This would be a whole different picture if the survey was done against graduates that have been working for 4 to 5 years.


Question: Do students that majored in subjects that have a female majority make more money?

Gender bias is a well known factor. Males are usually paid more than females across many industries. While the trend is changing it is yet to be fully undone. This question aims to investigate whether majors that are majority female suffer the same bias.

In [127]:
recent_grads.plot(x = "sharewomen", y = "median", kind = 'scatter', title = "Share of women in  major vs.
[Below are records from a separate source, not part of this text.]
(** ** Resolution *)

(** X7: a token that is not a GUID is looked up by its lower-cased form,
    so two spellings of a name that differ only in casing resolve alike;
    the result is the non-empty id recorded under that form, with nothing
    printed, or else not-found with exactly one warning that quotes the
    token as it was typed. *)
Theorem resolve_by_name_case_insensitive (t : string)
    (n2i i2n : gmap string string) :
  GUID_RE_match t = false →
  (∀ t', GUID_RE_match t' = false → lower t' = lower t →
         (resolve_subscription_id t' n2i i2n).1
         = (resolve_subscription_id t n2i i2n).1)
  ∧ (∀ sid, resolve_subscription_id t n2i i2n = (Some sid, [])
            ↔ n2i !! lower t = Some sid ∧ sid ≠ "")
  ∧ (resolve_subscription_id t n2i i2n = (None, [not_found_warning t])
     ↔ ∀ sid, n2i !! lower t = Some sid → sid = "")
  ∧ ((resolve_subscription_id t n2i i2n).2 = []
     ↔ is_Some (resolve_subscription_id t n2i i2n).1).
Proof.
  intros Hguid.
  assert (Hres : ∀ t', GUID_RE_match t' = false →
            resolve_subscription_id t' n2i i2n
            = if truthy (n2i !! lower t') then (n2i !! lower t', [])
              else (None, [not_found_warning t'])).
  { intros t' Ht'. unfold resolve_subscription_id. by rewrite Ht'. }
  split; [|split; [|split]].
  - intros t' Ht' Hlow. rewrite (Hres t' Ht'), (Hres t Hguid), Hlow.
    by destruct (truthy (n2i !! lower t)).
  - intros sid. rewrite (Hres t Hguid).
    destruct (n2i !! lower t) as [[|c r]|]; cbn [truthy]; split;
      try done; try (by intros [[=] ?]); try (by intros [[= <-] ?]).
    + by intros [= <-].
  - rewrite (Hres t Hguid).
    destruct (n2i !! lower t) as [[|c r]|]; cbn [truthy]; split; try done.
    + by intros _ sid [= <-].
    + intros Hall. by specialize (Hall _ eq_refl).
  - rewrite (Hres t Hguid).
    destruct (n2i !! lower t) as [[|c r]|]; cbn [truthy fst snd]; split;
      try done; try (by intros [? [=]]); by eexists.
Qed.

Lemma resolve_by_name_case_insensitive_witness :
  (resolve_subscription_id "SUBA"
     (name_to_id (build_subscription_index dir_SubA))
     (id_to_name (build_subscription_index dir_SubA))).1
  = (resolve_subscription_id "SubA"
       (name_to_id (build_subscription_index dir_SubA))
       (id_to_name (build_subscription_index dir_SubA))).1.
Proof.
  refine (proj1 (resolve_by_name_case_insensitive "SubA" _ _ _) "SUBA" _ _);
    reflexivity.
Defined.

(** X8: looking up what the index recorded. A token that is not a GUID
    and is, up to casing, the stripped display name of an entry of the
    listing resolves, without a warning, to the id of the first entry with
    that name. *)
Theorem listed_name_resolves (before after : list Subscription)
    (first : Subscription) (t : string) :
  entry_sid first ≠ "" →
  (∀ e, e ∈ before → entry_sid e ≠ "" → entry_key e ≠ entry_key first) →
  GUID_RE_match t = false →
  lower t = entry_key first →
  let idx := build_subscription_index (before ++ first :: after) in
  resolve_subscription_id t (name_to_id idx) (id_to_name idx)
  = (Some (entry_sid first), []).
Proof.
  intros Hsid Hbefore Hguid Hlow idx.
  assert (Hrec : name_to_id idx !! entry_key first = Some (entry_sid first)).
  { subst idx. unfold build_subscription_index.
    rewrite fold_left_app. cbn [fold_left].
    destruct (PreparationSpec.index_fold_fresh before
                (index_init (before ++ first :: after)) (entry_key first))
      as [Hs Hm]; [set_solver | apply lookup_empty | exact Hbefore |].
    destruct (PreparationSpec.index_step_first _ first Hsid Hs Hm) as [Hm' _].
    by apply PreparationSpec.index_fold_keeps. }
  unfold resolve_subscription_id. rewrite Hguid, Hlow, Hrec.
  apply truthy_nonempty in Hsid. by rewrite Hsid.
Qed.

Lemma listed_name_resolves_witness :
  let idx := build_subscription_index ([] ++
               {| display_name := Some "SubA"; subscription_id := Some guid_2 |}
               :: []) in
  resolve_subscription_id "suba" (name_to_id idx) (id_to_name idx)
  = (Some guid_2, []).
Proof.
  apply (listed_name_resolves [] []
           {| display_name := Some "SubA"; subscription_id := Some guid_2 |}
           "suba").
  - vm_compute. discriminate.
  - intros e He. inversion He.
  - reflexivity.
  - reflexivity.
Defined.

(** ** The aggregation loop *)

Section Aggregation.
Variables n2i i2n : gmap string string.

Local Abbreviation resolved t := (resolve_subscription_id t n2i i2n).1.
Local Abbreviation printed t := (resolve_subscription_id t n2i i2n).2.
Local Abbreviation fold_rows := (fold_left (agg_step n2i i2n)).

Lemma agg_step_stderr (st : agg_state) (row : string * string) :
  agg_stderr (agg_step n2i i2n st row) = agg_stderr st ++ printed row.1.
Proof.
  unfold agg_step. destruct row as [t rg]. cbn [fst].
  destruct (resolve_subscription_id t n2i i2n) as [[sid|] out]; [|done].
  by destruct (truthy (Some sid)).
Qed.

Lemma agg_fold_stderr (rows : list (string * string)) (st : agg_state) :
  agg_stderr (fold_rows rows st)
  = agg_stderr st ++ concat (map (λ row, printed row.1) rows).
Proof.
  revert st. induction rows as [|row rows IH]; intros st; cbn [fold_left].
  - cbn. by rewrite app_nil_r.
  - rewrite IH, agg_step_stderr. cbn [map concat]. by rewrite <- List.app_assoc.
Qed.

Lemma agg_fold_dom (rows : list (string * string)) (st : agg_state)
    (sid : string) :
  sid ∈ dom (agg_rgs (fold_rows rows st))
  ↔ sid ∈ dom (agg_rgs st) ∨ ∃ t rg, (t, rg) ∈ rows ∧ resolved t = Some sid.
Proof.
  revert st. induction rows as [|[t' rg'] rows IH]; intros st; cbn [fold_left].
  - split; [by left|]. intros [?|(t & rg & Ht & _)]; [done | inversion Ht].
  - rewrite IH, PreparationSpec.agg_step_rgs. split.
    + intros [Hin|(t & rg & Ht & Hres)].
      * destruct (resolved t') as [sid'|] eqn:Hr; [|by left].
        unfold add_rg in Hin. rewrite dom_insert_L in Hin.
        apply elem_of_union in Hin as [->%elem_of_singleton|Hin]; [|by left].
        right. exists t', rg'. split; [left | done].
      * right. exists t, rg. split; [by right | done].
    + intros [Hin|(t & rg & Ht & Hres)].
      * left. destruct (resolved t') as [sid'|]; [|done].
        unfold add_rg. rewrite dom_insert_L. apply elem_of_union. by right.
      * apply elem_of_cons in Ht as [[= -> ->]|Ht].
        -- left. rewrite Hres. unfold add_rg. rewrite dom_insert_L.
           apply elem_of_union. left. by apply elem_of_singleton.
        -- right. by exists t, rg.
Qed.

Lemma aggregate_dom (rows : list (string * string)) (sid : string) :
  sid ∈ dom (agg_rgs (aggregate n2i i2n rows))
  ↔ ∃ t rg, (t, rg) ∈ rows ∧ resolved t = Some sid.
Proof.
  unfold aggregate. rewrite agg_fold_dom.
  unfold agg_init. cbn [agg_rgs]. rewrite dom_empty_L.
  split; [intros [?%not_elem_of_empty|?]; done | by right].
Qed.
(** * GoAgent: a shallow embedding of the conversation driver, the history
      truncator, the function registry and the OpenAI / DeepSeek adapters.

    Conventions of the embedding.
    - A Go [string] is a Rocq [string]: a sequence of bytes ([ascii]);
      [len(s)] is [String.length s], and ranging over a string decodes UTF-8.
    - Go's [int] is [Z].  Every [int] of the modelled code counts bytes,
      runes, messages or tool calls held in memory (or is a limit compared
      with such a count), so the 64-bit wrap-around is never reached and is
      not written out.
    - Go's [float64] is the binary64 [float] of the kernel.
    - A slice is a [list]; [s[i]] is read with [nth] under the bounds check
      the source performs, [s[lo:]] is [drop].
    - A Go map is a [gmap]. *)

From Stdlib Require Import ZArith Floats Uint63 Ascii String List Lia Bool.
From stdpp Require Import base option list gmap strings pretty.

Set Warnings "-register-all,-inexact-float".

Local Open Scope string_scope.
Local Open Scope Z_scope.

(** ** package general: the canonical model (types.go) *)

Module general.

Definition MessageRole := string.
Definition RoleSystem : MessageRole := "system".
Definition RoleUser : MessageRole := "user".
Definition RoleAssistant : MessageRole := "assistant".
Definition RoleTool : MessageRole := "tool".

Definition ContentType := string.
Definition ContentTypeText : ContentType := "text".
Definition ContentTypeImageURL : ContentType := "image_url".
Definition ContentTypeImageB64 : ContentType := "image_base64".
Definition ContentTypeTool : ContentType := "tool_call".
Definition ContentTypeToolRes : ContentType := "tool_result".

Definition DetailHigh : string := "high".

Record ImageURL := mkImageURL { URL : string; Detail : string }.

(** [Arguments] is a [json.RawMessage]: [None] is the nil slice. *)
Record FunctionCall := mkFunctionCall {
  fc_Name : string;
  fc_Arguments : option string }.

Record ToolCall := mkToolCall {
  tc_ID : string;
  tc_Type : string;
  tc_Function : FunctionCall }.

Record Content := mkContent {
  c_Type : ContentType;
  c_Text : string;
  c_ImageURL : option ImageURL;
  c_ToolCall : option ToolCall;
  c_ToolID : string }.

Record Message := mkMessage {
  Role : MessageRole;
  Content_ : list Content;
  Name : string;
  ToolCalls : list ToolCall }.

Record Usage := mkUsage {
  PromptTokens : Z;
  CompletionTokens : Z;
  TotalTokens : Z }.

Record Choice := mkChoice {
  ch_Index : Z;
  ch_Message : Message;
  ch_FinishReason : string }.

Record ChatResponse := mkChatResponse {
  resp_Model : string;
  Choices : list Choice;
  resp_Usage : Usage }.

(** A tool definition; the JSON-Schema of its parameters is kept opaque
    (as rendered text), no modelled code looks inside it. *)
Record Tool := mkTool {
  tool_Type : string;
  tool_Name : string;
  tool_Description : string;
  tool_Parameters : string }.

Record ChatRequest := mkChatRequest {
  req_Model : string;
  req_Messages : list Message;
  req_Tools : list Tool;
  req_MaxTokens : Z;
  req_Temperature : float;
  req_Stream : bool;
  req_SystemPrompt : string }.

Definition Provider := string.

(** The zero value of [Message], read by [nth] outside the bounds. *)
Definition zeroMessage : Message := mkMessage "" [] "" [].

End general.

Import general.

(** [len(s)] of a slice, as an [int]. *)
Definition len {A} (l : list A) : Z := Z.of_nat (length l).

(** [s[i]] for [0 <= i < len(s)]. *)
Definition msg_at (messages : list Message) (i : Z) : Message :=
  nth (Z.to_nat i) messages zeroMessage.

(** [s[lo:hi]] and [s[lo:]] for [0 <= lo <= hi <= len(s)]. *)
Definition slice {A} (s : list A) (lo hi : Z) : list A :=
  take (Z.to_nat (hi - lo)) (drop (Z.to_nat lo) s).

Definition slice_from {A} (s : list A) (lo : Z) : list A :=
  drop (Z.to_nat lo) s.


(** ** Conversions between [int] and [float64] *)

Module float64.

(** [float64(n)] for an [int] below [2^63] in absolute value. *)
Definition of_int (n : Z) : float :=
  if n <? 0 then PrimFloat.opp (PrimFloat.of_uint63 (Uint63.of_Z (- n)))
  else PrimFloat.of_uint63 (Uint63.of_Z n).

(** [int(f)]: the fraction is discarded (truncation toward zero).  Not a
    number and the infinities, for which Go leaves the result to the
    implementation, give 0 here. *)
Definition to_int (f : float) : Z :=
  match Prim2SF f with
  | S754_finite s m e =>
      let a := if 0 <=? e then Z.pos m * 2 ^ e else Z.pos m / 2 ^ (- e) in
      if s then - a else a
  | _ => 0
  end.

End float64.

(** ** Values seen through package reflect and encoding/json *)

Module reflect.
(** For an id that is not registered and does not name a member of
    [Object.prototype], [initResource] returns null and raises
    nothing, whereas every other place that reaches into [resources] by id
    ([checkResource], [setRootResource], [registerResourcePath] for the
    target and for the parent, [get] for a static and for a dynamic child)
    throws the "no registered resource" error. *)
Lemma initResource_unregistered (t : Traversal) (id : string) :
  resources t !! id = None -> inherited id = false ->
  (forall k p o w, initResource t id k p o w = (Ok None, w)) /\
  checkResource t id = Throw (UnregisteredResource id) /\
  setRootResource t id = Throw (UnregisteredResource id) /\
  (forall ops cbs, is_Some (root t) ->
     registerResourcePath t id ops cbs = Throw (UnregisteredResource id)) /\
  (forall target name m cbs,
     is_Some (root t) -> is_Some (resources t !! target) ->
     truthy_str id = true ->
     registerResourcePath t target
       {| ops_name := name; ops_parent := JStr id; ops_method := m |} cbs
     = Throw (UnregisteredResource id)) /\
  (forall this k w,
     static_child (proto this) k = Some id \/
     (static_child (proto this) k = None /\
      dynamic_child (proto this) k = Some id) ->
     get t this k w = (Throw (UnregisteredResource id), w)).
Proof.
  intros Hid Hinh.
  pose proof (checkResource_unregistered _ _ Hid Hinh) as Hc.
  split_and!.
  - intros k p o w. unfold initResource, js_get. by rewrite Hid, Hinh.
  - exact Hc.
  - unfold setRootResource. by rewrite Hc.
  - intros ops cbs [r Hr]. unfold registerResourcePath. by rewrite Hr, Hc.
  - intros target name m cbs [r Hr] Hf Hty.
    unfold registerResourcePath; simpl. rewrite Hr, Hty, Hc.
    by rewrite (checkResource_registered _ _ Hf).
  - intros this k w. by apply get_checks_selected.
Qed.

(** C9, where the code departs from it: an id that is not registered but
    names a member of [Object.prototype] is found by [this.resources[id]].
    For such an id [initResource] does not return null: it goes on to
    construct [Object] when the id is "constructor" and raises a TypeError
    for every other member; and the dereferences guarded by [checkResource]
    do not fail: [checkResource] returns, [setRootResource] goes on to make
    the member the root, and [get] for a child of that type goes on like
    [initResource]. *)
Theorem initResource_inherited_id (t : Traversal) (id : string) :
  resources t !! id = None -> inherited id = true ->
  (forall k p o w,
     initResource t id k p o w =
     (if String.eqb id "constructor" then Outside id else Throw TypeError, w)) /\
  checkResource t id = Ok tt /\
  setRootResource t id = Outside id /\
  (forall this k w,
     static_child (proto this) k = None ->
     dynamic_child (proto this) k = Some id ->
     get t this k w =
     (if String.eqb id "constructor" then Outside id else Throw TypeError, w)).
Proof.
  intros Hid Hinh.
  pose proof (js_get_inherited _ _ Hid Hinh) as Hget.
  assert (Hc : checkResource t id = Ok tt).
  { unfold checkResource. by rewrite Hget. }
  split_and!.
  - intros k p o w. unfold initResource. rewrite Hget. simpl.
    by destruct (String.eqb id "constructor").
  - exact Hc.
  - unfold setRootResource. by rewrite Hc, Hget.
  - intros this k w Hs Hd. unfold get, bind, lift. rewrite Hs, Hd, Hc, Hget.
    simpl. by destruct (String.eqb id "constructor").
Qed.

Lemma exec_keeps_root_unset (t : Traversal) (c : Command) :
  root t = None -> is_setRoot c = false -> root (exec t c) = None.
Proof.
  intros Hroot Hc. destruct c as [id p | id | id ops cbs |]; unfold exec;
    simpl; try done.
  - unfold registerResource. by destruct (String.eqb id "__proto__").
  - unfold registerResourcePath. by rewrite Hroot.
Qed.
(** C4, as the code has it. With [maxAttempts = 3], a progress callback
    that returns, or none, and an endpoint that answers every request
    with a job in lifecycle [processing], the session rejects with the
    time-out message, having sent exactly 3 requests. *)
Theorem three_attempts_time_out {S : Type}
    (g : option (JobStatus.t -> S -> S)) (pollInterval : Z)
    (getJobStatus : nat -> Fetch) (fuel : nat) (c : S) :
  (forall n, exists js, getJobStatus n = fetched js /\
                        JobStatus.status js = JobStatus.processing) ->
  (2 <= fuel)%nat ->
  let x := pollJobUntilComplete (option_map returning g) pollInterval 3
             getJobStatus fuel c in
  promise x = Some (rejected timedOutMessage) /\
  attempts x = 3%nat /\
  count isRequest (log x) = 3%nat /\
  timer x = None.
Proof.
  intros Hproc Hfuel x.
  assert (Hinv := pollJobUntilComplete_invariant (option_map returning g)
                    pollInterval 3 getJobStatus fuel c).
  fold x in Hinv. destruct Hinv as (_ & Hreq & _).
  assert (promise x = Some (rejected timedOutMessage) /\
          attempts x = 3%nat /\ timer x = None) as (Hpr & Ha & Htm).
  { subst x. unfold pollJobUntilComplete.
    destruct (Hproc 1%nat) as (js & Hf & Hst).
    destruct (poll_fetched g pollInterval 3 getJobStatus (start c) js Hf eq_refl)
      as (Ha & _ & _ & Hrest).
    rewrite Hst in Hrest. cbn in Hrest. destruct Hrest as [Hpr Htm].
    destruct (processing_until_budget g pollInterval 3 getJobStatus 1
                _ pollInterval Htm Hpr Hproc) as (H1 & H2 & H3).
    { rewrite Ha. reflexivity. }
    replace fuel with (2 + (fuel - 2))%nat by lia.
    rewrite runTimers_add, runTimers_idle by exact H3.
    rewrite Ha in H2. auto. }
  rewrite Hreq. auto.
Qed.

(** C4 as stated fails: with [maxAttempts = 3], an endpoint that
    answers every request with a job in lifecycle [processing] and a
    progress callback that throws, the session never times out; every
    timer fires, so after 50 of them 51 requests have been sent, and
    the promise is not settled. *)
Lemma throwing_callback_never_times_out :
  (forall fuel,
     let x := pollJobUntilComplete (Some Samples.alwaysThrowing) 3000 3
                Samples.alwaysProcessing fuel StageMapper.initialSteps in
     promise x = None /\ attempts x = Datatypes.S fuel) /\
  (let x := pollJobUntilComplete (Some Samples.alwaysThrowing) 3000 3
              Samples.alwaysProcessing 50 StageMapper.initialSteps in
   promise x = None /\ count isRequest (log x) = 51%nat).
Proof.
  split.
  - intros fuel.
    apply (throwing_callback_keeps_polling 3000 3 Samples.alwaysProcessing
             fuel StageMapper.initialSteps).
    intros n. exists Samples.extracting. reflexivity.
  - split; vm_compute; reflexivity.
Qed.

(** C4, on the three-step pipeline polled every 3 seconds. *)
Lemma three_attempts_time_out_witness :
  let x := pollJobUntilComplete (Some App.progressCallback) 3000 3
             Samples.alwaysProcessing 5 StageMapper.initialSteps in
  promise x = Some (rejected timedOutMessage) /\
  attempts x = 3%nat /\
  count isRequest (log x) = 3%nat /\
  timer x = None.
Proof.
  apply (three_attempts_time_out (Some StageMapper.handleProgress) 3000
           Samples.alwaysProcessing 5 StageMapper.initialSteps).
  - intros n. exists Samples.extracting. split; reflexivity.
  - lia.
Defined.

(** C6, as the code has it. At every moment of every session,
    whatever the callback does,
    the promise has been settled at most once; once it is settled the
    settlement is the last event of the session, so every call of the
    progress callback comes before it, no timer is left and running
    the event loop any longer changes nothing. With a callback that
    returns, the promise is settled after at most [maxAttempts + 10]
    timers, and the session is the same however long it is run. *)
Theorem exactly_one_outcome {S : Type} (pollInterval maxAttempts : Z)
    (getJobStatus : nat -> Fetch) (c : S) :
  (forall onProgress fuel,
     let x := pollJobUntilComplete onProgress pollInterval maxAttempts
                getJobStatus fuel c in
     match promise x with
     | None => count isSettle (log x) = 0%nat
     | Some o =>
         count isSettle (log x) = 1%nat /\
         (exists pre, log x = pre ++ [evSettle o] /\
                      Forall (fun e => isSettle e = false) pre) /\
         timer x = None /\
         (forall more,
            runTimers onProgress pollInterval maxAttempts getJobStatus
              more x = x)
     end) /\
  (forall g fuel,
     (Z.to_nat maxAttempts + maxConsecutiveErrors <= fuel)%nat ->
     let x := pollJobUntilComplete (option_map returning g) pollInterval
                maxAttempts getJobStatus fuel c in
     (exists o, promise x = Some o) /\
     (forall fuel', (fuel <= fuel')%nat ->
        pollJobUntilComplete (option_map returning g) pollInterval
          maxAttempts getJobStatus fuel' c = x)).
Proof.
  split.
  - intros onProgress fuel x.
    assert (Hinv := pollJobUntilComplete_invariant onProgress
                      pollInterval maxAttempts getJobStatus fuel c).
    fold x in Hinv. destruct Hinv as (Hlast & _ & _).
    unfold settledLast in Hlast. destruct (promise x) as [o|].
    + destruct Hlast as (Htm & pre & Hlog & Hpre).
      split; [| split; [| split]].
      * rewrite Hlog, count_app, (count_none isSettle pre Hpre). reflexivity.
      * exists pre. auto.
      * exact Htm.
      * intros more. apply runTimers_idle, Htm.
    + apply count_none, Hlast.
  - intros g fuel Hfuel x.
    destruct (pollJobUntilComplete_settles g pollInterval maxAttempts
                getJobStatus fuel c Hfuel) as (Htm & o & Hpr).
    fold x in Htm, Hpr. split; [exists o; exact Hpr |].
    intros fuel' Hle. subst x. unfold pollJobUntilComplete in *.
    replace fuel' with (fuel + (fuel' - fuel))%nat by lia.
    rewrite runTimers_add. apply runTimers_idle, Htm.
Qed.



(** C7. A failed request never produces the time-out rejection: the
    run of [poll] that sees the failure does not look at
    [maxAttempts] at all, it is the same whatever the budget is, and
    while the streak is below the limit it sets the next timer to
    twice the poll interval. A session that did time out got an
    answer to its last request. *)
Theorem failed_fetch_never_times_out {S : Type}
    (onProgress : option (JobStatus.t -> S -> S * option Thrown))
    (pollInterval maxAttempts : Z) (getJobStatus : nat -> Fetch) :
  (forall (x : Session S) err,
     promise x = None ->
     getJobStatus (Datatypes.S (attempts x)) = failedWith err ->
     let x' := poll onProgress pollInterval maxAttempts getJobStatus x in
     promise x' <> Some (rejected timedOutMessage) /\
     (forall maxAttempts',
        poll onProgress pollInterval maxAttempts' getJobStatus x = x') /\
     ((Datatypes.S (consecutiveErrors x) < maxConsecutiveErrors)%nat ->
      promise x' = None /\ timer x' = Some (pollInterval * 2)%Z)) /\
  (forall (fuel : nat) (c : S),
     let x := pollJobUntilComplete onProgress pollInterval maxAttempts
                getJobStatus fuel c in
     promise x = Some (rejected timedOutMessage) ->
     exists js, getJobStatus (attempts x) = fetched js).
Proof.
  split.
  - intros x err Hp Hf. cbn zeta.
    destruct (poll_failedWith onProgress pollInterval maxAttempts
                getJobStatus x err Hf Hp) as (_ & _ & _ & Hrest).
    destruct (Nat.ltb_spec (Datatypes.S (consecutiveErrors x))
                maxConsecutiveErrors) as [Hlt|Hge];
      destruct Hrest as (Hpr & Htm & _); rewrite Hpr, Htm.
    + split; [discriminate |]. split; [| auto].
      intros m. apply poll_failedWith_any_budget with (err := err). exact Hf.
    + split.
      * intros H. apply (connectionLost_not_timedOut err). congruence.
      * split; [| lia].
        intros m. apply poll_failedWith_any_budget with (err := err). exact Hf.
  - intros fuel c x Hto.
    destruct (pollJobUntilComplete_invariant onProgress pollInterval
                maxAttempts getJobStatus fuel c) as (_ & _ & H).
    apply H, Hto.
Qed.

(** C7, on the endpoint that always fails, with the attempt budget
    already used up. *)
Lemma failed_fetch_never_times_out_witness :
  let x := mkSession 3 0 StageMapper.initialSteps (Some 3000%Z) None [] in
  let x' := poll (Some App.progressCallback) 3000 3 Samples.alwaysFailing x in
  promise x' <> Some (rejected timedOutMessage) /\
  (forall maxAttempts',
     poll (Some App.progressCallback) 3000 maxAttempts'
       Samples.alwaysFailing x = x') /\
  ((1 < maxConsecutiveErrors)%nat ->
   promise x' = None /\ timer x' = Some 6000%Z).
Proof.
  apply (proj1 (failed_fetch_never_times_out (Some App.progressCallback)
                  3000 3 Samples.alwaysFailing)
           (mkSession 3 0 StageMapper.initialSteps (Some 3000%Z) None [])
           (errorObject "Network Error"));
    reflexivity.
Defined.

(** C9 as stated fails: whatever poll interval and attempt budget
    the caller passes, a session against an endpoint that always
    fails gives up after exactly 10 requests, and the timer set after
    the first failure is twice the poll interval. *)
Lemma streak_limit_and_backoff_are_fixed :
  ~ (exists pollInterval maxAttempts : Z,
       attempts (pollJobUntilComplete (Some App.progressCallback)
                   pollInterval maxAttempts Samples.alwaysFailing 20
                   StageMapper.initialSteps) <> 10%nat) /\
  ~ (exists pollInterval maxAttempts : Z,
       timer (poll (Some App.progressCallback) pollInterval maxAttempts
                Samples.alwaysFailing (start StageMapper.initialSteps))
       <> Some (pollInterval * 2)%Z).
Proof.
  split; intros (p & m & H); apply H; clear H.
  - unfold pollJobUntilComplete.
    destruct (failing_streak (Some App.progressCallback) p m
                Samples.alwaysFailing 9 (start StageMapper.initialSteps)
                (fun _ => errorObject "Network Error") eq_refl eq_refl)
      as (_ & Ha & Htm & _); [reflexivity |].
    change 20%nat with (9 + 11)%nat.
    rewrite runTimers_add, runTimers_idle by exact Htm. exact Ha.
  - destruct (poll_failedWith (Some App.progressCallback) p m
                Samples.alwaysFailing (start StageMapper.initialSteps)
                (errorObject "Network Error") eq_refl eq_refl)
      as (_ & _ & _ & _ & Htm & _). exact Htm.
Qed.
Median", 
                  figsize = (7,7), color = 'pink')
Out[127]:
<matplotlib.axes._subplots.AxesSubplot at 0x15996f62dc8>

In general, as the share of women increases the median salary decreases. The hexbin plot below helps to identify the clusters.

In [142]:
recent_grads.plot.hexbin(x = "sharewomen", y = "median", gridsize=(15), title = "Share of women in  major vs. Median", 
                         figsize = (9, 7), colormap = 'spring', sharex=False)
Out[142]:
<matplotlib.axes._subplots.AxesSubplot at 0x15997d12908>

Answer: No. It is evident that students in courses that had a female majority made less money. There maybe a variety of factors for this including the type and nature of the course undertaken. More data is required to make a fair assessment.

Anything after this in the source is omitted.